Polymetallic nodules, also called manganese nodules, contain four essential battery metals: cobalt, nickel, copper and manganese, in a single ore. Formed over millions of years by precipitating metals from seawater and sediment pore water, these nodules lie unattached to the abyssal seafloor. Unlike land ores, nodules do not contain toxic levels of heavy elements, and producing metals from nodules has the potential for us to productize nearly 100% of nodule mass and design a metallurgical flowsheet that generates no tailings and leaves nearly no solid waste streams behind.

Planetary Potential

Polymetallic nodules were discovered in the 19th century. In the 1970s, four consortia started to collect the rocks to determine the commercial viability of their exploitation. The initial tests suggested that nodules could be collected and processed to produce usable metals with the technology available at the time, but the activity was paused, for various reasons, including the absence of a governing body to oversee any activities in the deep ocean in international waters.
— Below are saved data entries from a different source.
(* ===== verification/AdminRbac.v ===== *)
(** * The administrative RBAC client: web/src/lib/admin-rbac.ts

    The hand-written client for teams and organisation members, its role
    metadata, and its equivalence with the generated client.  The page
    components of web/src/app/dashboard/access-control call it. *)

From S2P Require Import Prelude JsString JsUri Json Browser AuthStore AxiosClient ApiClient.

Inductive OrgMemberRole :=
  | org_owner | org_admin | developer | team_member | viewer | auditor | billing_admin.

#[export] Instance OrgMemberRole_eq_dec : EqDecision OrgMemberRole.
Proof. solve_decision. Defined.

Definition role_id (r : OrgMemberRole) : string :=
  match r with
  | org_owner => "org_owner" | org_admin => "org_admin" | developer => "developer"
  | team_member => "team_member" | viewer => "viewer" | auditor => "auditor"
  | billing_admin => "billing_admin"
  end.

Record TeamView := mkTeamView {
  tv_id : string; tv_tenant_id : string; tv_name : string;
  tv_created_at : string; tv_updated_at : string; tv_server_ids : list string }.

Record TeamCreate := mkTeamCreate { tc_name : string }.

Record OrgMemberView := mkOrgMemberView {
  om_id : string; om_tenant_id : string; om_user_subject : string;
  om_admin_role : OrgMemberRole; om_team_id : option string;
  om_created_at : string; om_updated_at : string }.

(** [team_id?: string | null]: absent, [null] or a team. *)
Record OrgMemberCreate := mkOrgMemberCreate {
  oc_user_subject : string; oc_admin_role : OrgMemberRole; oc_team_id : option (option string) }.

Record OrgMemberUpdate := mkOrgMemberUpdate {
  ou_admin_role : option OrgMemberRole; ou_team_id : option (option string) }.

(** ** Role metadata *)
Definition ROLE_ORDER : list OrgMemberRole :=
  [org_owner; org_admin; developer; team_member; viewer; auditor; billing_admin].

Definition ROLE_META (r : OrgMemberRole) : string * string * string :=
  match r with
  | org_owner => ("Org Owner", "Full control — billing, deletion, all members and servers", "#F4B942")
  | org_admin => ("Org Admin", "Operational control — servers, RBAC, keys, members", "#2DD4A7")
  | developer => ("Developer", "Manage servers, tools and rate limits within their team", "#48B8E8")
  | team_member => ("Team Member", "Developer-level access without team/member management", "#A78BFA")
  | viewer => ("Viewer", "Read-only access to servers, tools and audit logs", "#8B98A7")
  | auditor => ("Auditor", "Org-wide audit + RBAC read access, no changes", "#2DD4A7")
  | billing_admin => ("Billing Admin", "Payments, invoices and seats only", "#F0A35E")
  end.

(** ** Request bodies, as the objects the pages build *)
Definition team_body (b : TeamCreate) : json := JObj [("name", JStr (tc_name b))].

Definition nullable (v : option string) : json := match v with Some s => JStr s | None => JNull end.

Definition member_create_body (b : OrgMemberCreate) : json :=
  JObj ([("user_subject", JStr (oc_user_subject b)); ("admin_role", JStr (role_id (oc_admin_role b)))]
        ++ match oc_team_id b with Some t => [("team_id", nullable t)] | None => [] end).

Definition member_update_body (b : OrgMemberUpdate) : json :=
  JObj (match ou_admin_role b with Some r => [("admin_role", JStr (role_id r))] | None => [] end
        ++ match ou_team_id b with Some t => [("team_id", nullable t)] | None => [] end).

Section rbac.
Context (dispatch : AxiosDefaults -> AxiosConfig -> M (AxiosError + AxiosResponse)).

(** [const { data } = await axiosClient.<method>(url, body); return data] *)
Definition call_data (method url : string) (body : option json) : M (AxiosError + option json) :=
  r <-- axiosClient_request dispatch (mkConfig url method ∅ body);
  ret (match r with inr res => inr (ax_data res) | inl e => inl e end).

(** [await axiosClient.<method>(url)], for its effect. *)
Definition call_void (method url : string) : M (AxiosError + option json) :=
  r <-- axiosClient_request dispatch (mkConfig url method ∅ None);
  ret (match r with inr _ => inr None | inl e => inl e end).

Definition listTeams := call_data "GET" "/auth/teams" None.

Definition createTeam (body : TeamCreate) := call_data "POST" "/auth/teams" (Some (team_body body)).

Definition updateTeam (teamId : string) (body : TeamCreate) :=
  call_data "PATCH" ("/auth/teams/" +:+ teamId) (Some (team_body body)).

Definition deleteTeam (teamId : string) := call_void "DELETE" ("/auth/teams/" +:+ teamId).

Definition assignServerToTeam (teamId serverId : string) :=
  call_void "POST" ("/auth/teams/" +:+ teamId +:+ "/servers/" +:+ serverId).

Definition removeServerFromTeam (teamId serverId : string) :=
  call_void "DELETE" ("/auth/teams/" +:+ teamId +:+ "/servers/" +:+ serverId).

Definition listTeamMembers (teamId : string) :=
  call_data "GET" ("/auth/teams/" +:+ teamId +:+ "/members") None.

Definition listMembers := call_data "GET" "/auth/members" None.

Definition createMember (body : OrgMemberCreate) :=
  call_data "POST" "/auth/members" (Some (member_create_body body)).

Definition updateMember (memberId : string) (body : OrgMemberUpdate) :=
  call_data "PATCH" ("/auth/members/" +:+ memberId) (Some (member_update_body body)).

Definition deleteMember (memberId : string) := call_void "DELETE" ("/auth/members/" +:+ memberId).
End rbac.

(** ** The calls as one type *)
Inductive rbac_call :=
  | CListTeams | CCreateTeam (b : TeamCreate) | CUpdateTeam (t : string) (b : TeamCreate)
  | CDeleteTeam (t : string) | CAssign (t s : string) | CRemove (t s : string)
  | CTeamMembers (t : string) | CListMembers | CCreateMember (b : OrgMemberCreate)
  | CUpdateMember (m : string) (b : OrgMemberUpdate) | CDeleteMember (m : string).

Definition rbac_send dispatch (c : rbac_call) : M (AxiosError + option json) :=
  match c with
  | CListTeams => listTeams dispatch
  | CCreateTeam b => createTeam dispatch b
  | CUpdateTeam t b => updateTeam dispatch t b
  | CDeleteTeam t => deleteTeam dispatch t
  | CAssign t s => assignServerToTeam dispatch t s
  | CRemove t s => removeServerFromTeam dispatch t s
  | CTeamMembers t => listTeamMembers dispatch t
  | CListMembers => listMembers dispatch
  | CCreateMember b => createMember dispatch b
  | CUpdateMember m b => updateMember dispatch m b
  | CDeleteMember m => deleteMember dispatch m
  end.

(** The generated operation of the same endpoint. *)
Definition generated_op (c : rbac_call) : operation :=
  match c with
  | CListTeams => Op_listTeamsAuthTeamsGet
  | CCreateTeam b => Op_createTeamAuthTeamsPost (team_body b)
  | CUpdateTeam t b => Op_updateTeamAuthTeamsTeamIdPatch t (team_body b)
  | CDeleteTeam t => Op_deleteTeamAuthTeamsTeamIdDelete t
  | CAssign t s => Op_addServerToTeamAuthTeamsTeamIdServersServerIdPost t s
  | CRemove t s => Op_removeServerFromTeamAuthTeamsTeamIdServersServerIdDelete t s
  | CTeamMembers t => Op_listTeamMembersAuthTeamsTeamIdMembersGet t
  | CListMembers => Op_listMembersAuthMembersGet
  | CCreateMember b => Op_createMemberAuthMembersPost (member_create_body b)
  | CUpdateMember m b => Op_updateMemberAuthMembersMemberIdPatch m (member_update_body b)
  | CDeleteMember m => Op_deleteMemberAuthMembersMemberIdDelete m
  end.

Definition returns_data (c : rbac_call) : bool :=
  match c with CDeleteTeam _ | CAssign _ _ | CRemove _ _ | CDeleteMember _ => false | _ => true end.

Definition with_data (d : option json) (c : AxiosConfig) : AxiosConfig :=
  mkConfig (cf_url c) (cf_method c) (cf_headers c) d.

(** No content type is preset; header names are compared ignoring case. *)
Definition no_content_type (c : AxiosConfig) : Prop :=
  forall k, toLowerCase k = "content-type" -> cf_headers c !! k = None.

(** What Axios documents of its default request transform: a plain object given
    as data, with no content type preset, is sent as its JSON text with the
    content type application/json, that is, as the request whose data is that
    text and whose header says so. *)
Definition serializes_objects
    (dispatch : AxiosDefaults -> AxiosConfig -> M (AxiosError + AxiosResponse)) : Prop :=
  forall df c kvs,
    cf_data c = Some (JObj kvs) -> no_content_type c ->
    dispatch df c =
    dispatch df (set_header "Content-Type" "application/json"
                   (with_data (Some (JStr (JSON_stringify (JObj kvs)))) c)).

(** What a call keeps of the generated function's answer. *)
Definition keep (c : rbac_call) (r : AxiosError + orval_response) : AxiosError + option json :=
  match r with
  | inr o => inr (if returns_data c then or_data o else None)
  | inl e => inl e
  end.

(** ** Lemmas *)

Lemma call_shape dispatch c :
  rbac_send dispatch c =
    bind (axiosClient_request dispatch
            (mkConfig (op_url (generated_op c)) (op_method (generated_op c)) ∅ (op_body (generated_op c))))
         (fun r => ret (match r with
                        | inr res => inr (if returns_data c then ax_data res else None)
                        | inl e => inl e
                        end)).
Proof. by destruct c. Qed.


Lemma set_header_comm k1 v1 k2 v2 c :
  k1 <> k2 -> set_header k1 v1 (set_header k2 v2 c) = set_header k2 v2 (set_header k1 v1 c).
Proof. intros. unfold set_header. cbn. f_equal. by apply insert_insert_ne. Qed.

Definition map_ok {A B} (f : A -> B) (r : result string A * World) : result string B * World :=
  (match r.1 with Ok a => Ok (f a) | Err e => Err e end, r.2).

(** The interceptor neither reads the body nor sets the content type. *)
Lemma interceptor_commutes v d c w :
  request_interceptor (set_header "Content-Type" v (with_data d c)) w =
  map_ok (fun c => set_header "Content-Type" v (with_data d c)) (request_interceptor c w).
Proof.
  unfold request_interceptor, bind, get_world. destruct (w_window w); cbn [negb]; [|done].
  destruct (try_catch _ _ w) as [[tok|e] w1]; [|done].
  destruct (get_document_cookie w1) as [[ck|e] w2]; [|by destruct tok].
  destruct (cookie_match _ ck) as [cm|];
    [destruct (js_decodeURIComponent cm w2) as [[t|e] w3]; [|done]|];
    (destruct tok as [t'|]; [destruct (bool_decide (t' = ""))|]); unfold ret, map_ok; cbn [fst snd];
    (apply f_equal2; [apply (f_equal Ok)|reflexivity]); unfold set_header, with_data;
    cbn [cf_url cf_method cf_headers cf_data]; apply (f_equal (fun h => mkConfig _ _ h _));
    repeat (rewrite (insert_insert_ne _ "Content-Type") by done); reflexivity.
Qed.

Lemma set_header_no_type k v c :
  toLowerCase k <> "content-type" -> no_content_type c -> no_content_type (set_header k v c).
Proof. intros Hk Hc k' Hk'. cbn. rewrite lookup_insert_ne by congruence. by apply Hc. Qed.

Lemma interceptor_data c w :
  match (request_interceptor c w).1 with
  | Ok c' => cf_data c' = cf_data c /\ (no_content_type c -> no_content_type c')
  | Err _ => True
  end.
Proof.
  unfold request_interceptor, bind, get_world. destruct (w_window w); cbn [negb]; [|done].
  destruct (try_catch _ _ w) as [[tok|e] w1]; [|done].
  destruct (get_document_cookie w1) as [[ck|e] w2]; [|done].
  destruct (cookie_match _ ck) as [cm|];
    [destruct (js_decodeURIComponent cm w2) as [[t|e] w3]; [|done]|];
    (destruct tok as [t'|]; [destruct (bool_decide (t' = ""))|]);
    (split; [done|]); intros ?; repeat apply set_header_no_type; done.
Qed.

(** Sending the object and sending its JSON text are the same exchange. *)
Lemma request_serialized dispatch c kvs w :
  serializes_objects dispatch -> cf_data c = Some (JObj kvs) -> no_content_type c ->
  axiosClient_request dispatch
    (set_header "Content-Type" "application/json" (with_data (Some (JStr (JSON_stringify (JObj kvs)))) c)) w
  = axiosClient_request dispatch c w.
Proof.
  intros Hd Hc Hn. unfold axiosClient_request, bind, get_world.
  rewrite interceptor_commutes. unfold map_ok.
  pose proof (interceptor_data c w) as Hi.
  destruct (request_interceptor c w) as [[c'|e] w']; [|done]. cbn [fst snd] in *.
  destruct Hi as [Hi1 Hi2]. rewrite (Hd _ c' kvs); [done|congruence|by apply Hi2].
Qed.

Lemma init_json_config url m d :
  mkConfig url m (in_headers (init_json m d None)) (in_body (init_json m d None)) =
  set_header "Content-Type" "application/json"
    (with_data (Some (JStr (JSON_stringify d))) (mkConfig url m ∅ (Some d))).
Proof.
  unfold init_json, set_header, with_data. reflexivity.
Qed.

(** The generated function reaches Axios with the call's own configuration. *)
Lemma generated_request dispatch op w :
  serializes_objects dispatch -> (forall d, op_body op = Some d -> exists kvs, d = JObj kvs) ->
  op_send dispatch op None w =
  bind (axiosClient_request dispatch (mkConfig (op_url op) (op_method op) ∅ (op_body op)))
       (fun r => ret (match r with
                      | inr r => inr (mkOrval (ax_data r) (ax_status r) (ax_headers r))
                      | inl e => inl e
                      end)) w.
Proof.
  intros Hd Hb. rewrite op_send_spec. unfold axiosInstance, op_init, bind.
  destruct (op_body op) as [d|] eqn:E.
  - destruct (Hb d eq_refl) as [kvs ->].
    cbn [in_method init_json default]. rewrite init_json_config, request_serialized by done.
    by destruct (axiosClient_request dispatch _ w) as [[[]|] w'].
  - cbn [in_method init_plain default].
    by destruct (axiosClient_request dispatch _ w) as [[[]|] w'].
Qed.

Lemma generated_body c d : op_body (generated_op c) = Some d -> exists kvs, d = JObj kvs.
Proof. destruct c; intros [= <-]; by eexists. Qed.

(** ** Properties *)

(** [C40] The hand-written client and the generated one are the same client, as
    long as Axios does with an object body what it documents ([serializes_objects]:
    with no content type preset, it is sent as its JSON text and application/json):
    for every team and member call, in every browser state, both leave the same
    state behind, throw alike and return the same data (or nothing, for the
    calls that discard it). *)
Theorem rbac_equals_generated dispatch c w :
  serializes_objects dispatch ->
  rbac_send dispatch c w = map_ok (keep c) (op_send dispatch (generated_op c) None w).
Proof.
  intros Hd. rewrite generated_request, call_shape by (done || apply generated_body). unfold bind, map_ok, keep.
  by destruct (axiosClient_request dispatch _ w) as [[[]|] w'].
Qed.

(** ** Witnesses *)

(** A transport that puts the body on the wire as Axios does, an object as its
    JSON text, and a server that answers with the request it read: method, path,
    content type and body. *)
Definition wire (c : AxiosConfig) : string * string :=
  match cf_data c, cf_headers c !! "Content-Type" with
  | Some (JObj kvs), None => ("application/json", JSON_stringify (JObj kvs))
  | Some (JStr s), t => (default "application/x-www-form-urlencoded" t, s)
  | Some d, t => (default "application/json" t, JSON_stringify d)
  | None, _ => ("", "")
  end.

Definition echo : AxiosDefaults -> AxiosConfig -> M (AxiosError + AxiosResponse) :=
  fun _ c => ret (inr (mkAxResponse
    (Some (JArr [JStr (cf_method c); JStr (cf_url c); JStr (wire c).1; JStr (wire c).2])) 200 ∅)).

Lemma echo_serializes : serializes_objects echo.
Proof.
  intros df c kvs Hd Hn. unfold echo, wire. rewrite Hd, (Hn "Content-Type") by done.
  cbn [set_header with_data cf_url cf_method cf_data cf_headers]. by rewrite lookup_insert_eq.
Qed.

Lemma rbac_equals_generated_witness :
  (rbac_send echo (CUpdateTeam "t1" (mkTeamCreate "core")) (demo_world ∅ [])).1
    = Ok (inr (Some (JArr [JStr "PATCH"; JStr "/auth/teams/t1"; JStr "application/json"; JStr (JSON_stringify (team_body (mkTeamCreate "core")))]))).
Proof. rewrite (rbac_equals_generated echo _ _ echo_serializes). reflexivity. Defined.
The International Seabed Authority (ISA) was set up by the U.N. in 1994, and the organization granted the first license for exploring polymetallic nodules to our subsidiary Nauru Ocean Resources Inc. (NORI) in 2011. The Metals Company now holds certain rights to exploration contracts granted by the ISA through three subsidiaries: NORI, sponsored by the Republic of Nauru; TOML, sponsored by the Kingdom of Tonga; and DeepGreen Engineering Pte. Ltd., which has an arrangement with Marawa Research and Exploration Limited, a company owned and sponsored by the Republic of Kiribati.

Through surveying with underwater drones and taking box core samples, we’re able to estimate the grade and abundances of minerals in our exploration areas. The NORI area alone contains enough metal to potentially supply battery metals for 140 million electric vehicles. We believe our contract areas have estimated in situ quantities of these metals in quantities equivalent to the requirements for 280 million EVs, roughly the size of the entire U.S. passenger vehicle fleet on the road today.

Using nodules to create EV batteries is expected to generate, on average, 90% less CO2 equivalent emissions than using ores from land-based mines. Nodule exploitation also means no disruption to Indigenous communities, no deforestation and no child labor during the mining phase..

Collecting Rocks

The Metals Company plans to lift polymetallic nodules to the surface, take them to shore, and process them with near-zero solid waste, no tailings or deforestation, and with careful attention not to harm the integrity of the deep-ocean ecosystem.

Our production process begins with the collector, designed to collect polymetallic nodules from the abyssal seafloor. Over 90% of the entrained sediment is expected to be separated from the nodules inside the collector and discharged behind it, with most sediment settling back to the seafloor within a few hundred meters. From the collector, nodules travel up a riser system to our production vessel. Once aboard, nodules get dewatered and residual water, sediment and nodule fines will be returned below the photic zone to a depth scientifically chosen to have minimal impact on the collection area.

Throughout this process, the adaptive management system, a mix of marine hardware and cloud-based artificial intelligence designed to create a virtual replica of the deep-sea environment, will give eyes and ears to the regulator and various stakeholders during operation and potentially enable us to have the lightest impact on the marine ecosystem, from the surface to seafloor. The nodules are then expected to head to shore where they’re offloaded for processing.